As moderator on Picture Penzance, a local website with all manner of personal and historic photographs being posted, we were presented with this photograph by John Gendall from his collection and I have been attempting to discover more about this photograph; I am fairly sure that it is of a ward in Penzance, date around 1920-1930. During WWI, there was a Royal Naval Base in Penzance. Therefore I suspect that an appropriation was made of a hospital/building/ward for the purpose of attending to wounded. We know there was an Infirmary, which later became the West Cornwall Hospital, and that there was the Bolitho Convalescent Home, also the VAD Hospital in Morrab Road. I suspect that this is a view in the West wing of the Lariggan Bolitho Convalescent Hospital. My first thought on the patients is that they are mainly leg injuries, there is a child on a cot, clearly placed there for the purpose of the camera. There are visitors, the hospital staff are all present, the windows are well and truly open - Matron deciding that "good sea air does you good". The nurses are wearing an anchor on their pinafores. The walls are decorated with mistletoe and holly; there are lifebuoys, one which can be seen is HMS ....ST, which I thought originally to be QUEST, but now know that to be incorrect. It could perhaps be HMS Conquest, which suffered attack in Lowestoft in 1916. There are also two flags on that lifebuoy, the right one is a blue ensign. Other actual flags in the ward include the Jack and the White Ensign; The patient in the blue cap has been identified by someone as being a Petty Officer; Matron appears to be holding a dog. There is an officer in the corner, in uniform and cap. The patient next to him looks really unwell. But he is reaching to adjust his cap? The way the light enters the windows and falls in to the room encourages me to believe this is a first floor ward. Having written to the Royal Free Hospital Archives, for advice on nurses, and patient attire (I am intrigued at the starched caps they are wearing, including the child)the dates were confirmed. Please could anyone offer any suggestions or advice as to the men, and the enigmatic lifebuoy and its legend? I am also intrigued by the checquered flag? On the right, is clearly a funnel which is an Ellerman, set on a mock up of a bridge, with masts and ratlines to the beds. I am placing the whole picture and splitting it to show more detail.
Best Wishes, Raymond
http://picturepenzance.co.uk


----------



## benjidog (Oct 27, 2005)

Raymond,

I have no real knowledge but offer some thoughts:

1. Could it be an earlier photo showing casualties of during or immediately after WW1 rather than 1925? Could be some kind of morale booster to show how "our lads" are being looked after.

2. The idea of having a dog in a hospital intrigues me given all the hoohaa about how clean hospitals were when run by matrons. So that suggests to me a convalescent home rather than a hospital - you would expect such rules to be relaxed there.

Very intriguing and I hope you get more information.

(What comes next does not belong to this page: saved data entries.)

(* ===== verification/WriteBehindProps.v ===== *)
(** Properties of the write-behind pipeline: no event that was delivered is lost, the table
    holds rows of delivered events only, and a replayed dead letter gives the row the worker
    would have stored. *)

From S2P Require Import Prelude Text ChatText GatewayConfig InstanceRegistry WriteBehind.
Import WriteBehind.

(** ** Where an event is *)

Definition dead_letter (id : string) (st : State) : Prop :=
  exists fs, fs ∈ dlq st /\ head fs = Some ("orig_event_id"%string, id).

(** In the table or among the dead letters. *)
Definition stored (id : string) (st : State) : Prop := is_Some (db st !! id) \/ dead_letter id st.

(** Still pending, or stored. *)
Definition safe (id : string) (st : State) : Prop := id ∈ pel st \/ stored id st.

Definition keeps (st st' : State) : Prop :=
  (forall id, safe id st -> safe id st') /\ (forall id, stored id st -> stored id st').

#[export] Instance keeps_preorder : PreOrder keeps.
Proof.
  split; [by split; auto|]. intros st1 st2 st3 [H1 H1'] [H2 H2']. split; auto.
Qed.

Create HintDb wb.

Lemma keeps_bump c n st : keeps st (bump c n st).
Proof. done. Qed.
Lemma keeps_connection o p st : keeps st (set_connection o p st).
Proof. done. Qed.
Lemma keeps_prepared ok st : keeps st (EnsureDbPrepared ok st).1.
Proof. unfold EnsureDbPrepared. repeat case_match; done. Qed.
Lemma keeps_deliver es st : keeps st (deliver es st).
Proof.
  split; [|done]. intros id [Hid|Hid]; [left|by right]. cbn. set_solver.
Qed.
#[export] Hint Resolve keeps_bump keeps_connection keeps_prepared keeps_deliver : wb.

If you want to send me scans of these in higher definition I will see what I can do to enhance them - though maybe you have done this yourself already. Let me know by PM if I can help.

Regards,

Brian


----------



## treeve (Nov 15, 2005)

Thanks Brian ... we are intending getting a higher def scan. The board over the patient on the extreme left - to my eyes - reads to include PENZANCE, CALDWELL and BOLITHO. Oliver Caldwell was the architect (James his brother was Mayor), and the hospital was financed by the Bolitho family. I may of course be seeing what I think should be there. I was told that the nurse uniform here should date after 1919 up until 1930 or so, and so my middle for diddle was 1925. There are so many clues here it is niggling me as to why it is so very hard to put it all together. Th eone thing that is concrete is the Ellerman funnel, whichever branch that might be. Best Wishes, Raymond


----------



## Santos (Mar 16, 2005)

I have read of a Sir John Ellerman Hospital which treated people in WW1 and after for burns etc, could it be this. The Sir John Ellerman Foundation I think, is still about today, but I could be wrong.

Chris.


----------



## treeve (Nov 15, 2005)

Thanks Chris. I need to look into any possiblity at the moment; the patients appear to all have leg injuries to my inexperienced eyes; and the fact that there is a child in the ward (albeit placed there especially for the photo) is odd to say the least. I am also wondering why the other references to RN. I will send the picture to the Foundation and see what they can add. All the best, Raymond


----------



## benjidog (Oct 27, 2005)

The John Ellerman Hospital was in Regents Park London according to this URL: http://rcnarchive.rcn.org.uk/data/VOLUME058-1917/page188-volume58-17thmarch1917.pdf. It only gets three hits on Google - the others appear to be about facial surgery - sounds like an early plastic surgery hospital set up to deal with injured servicemen from WW1. 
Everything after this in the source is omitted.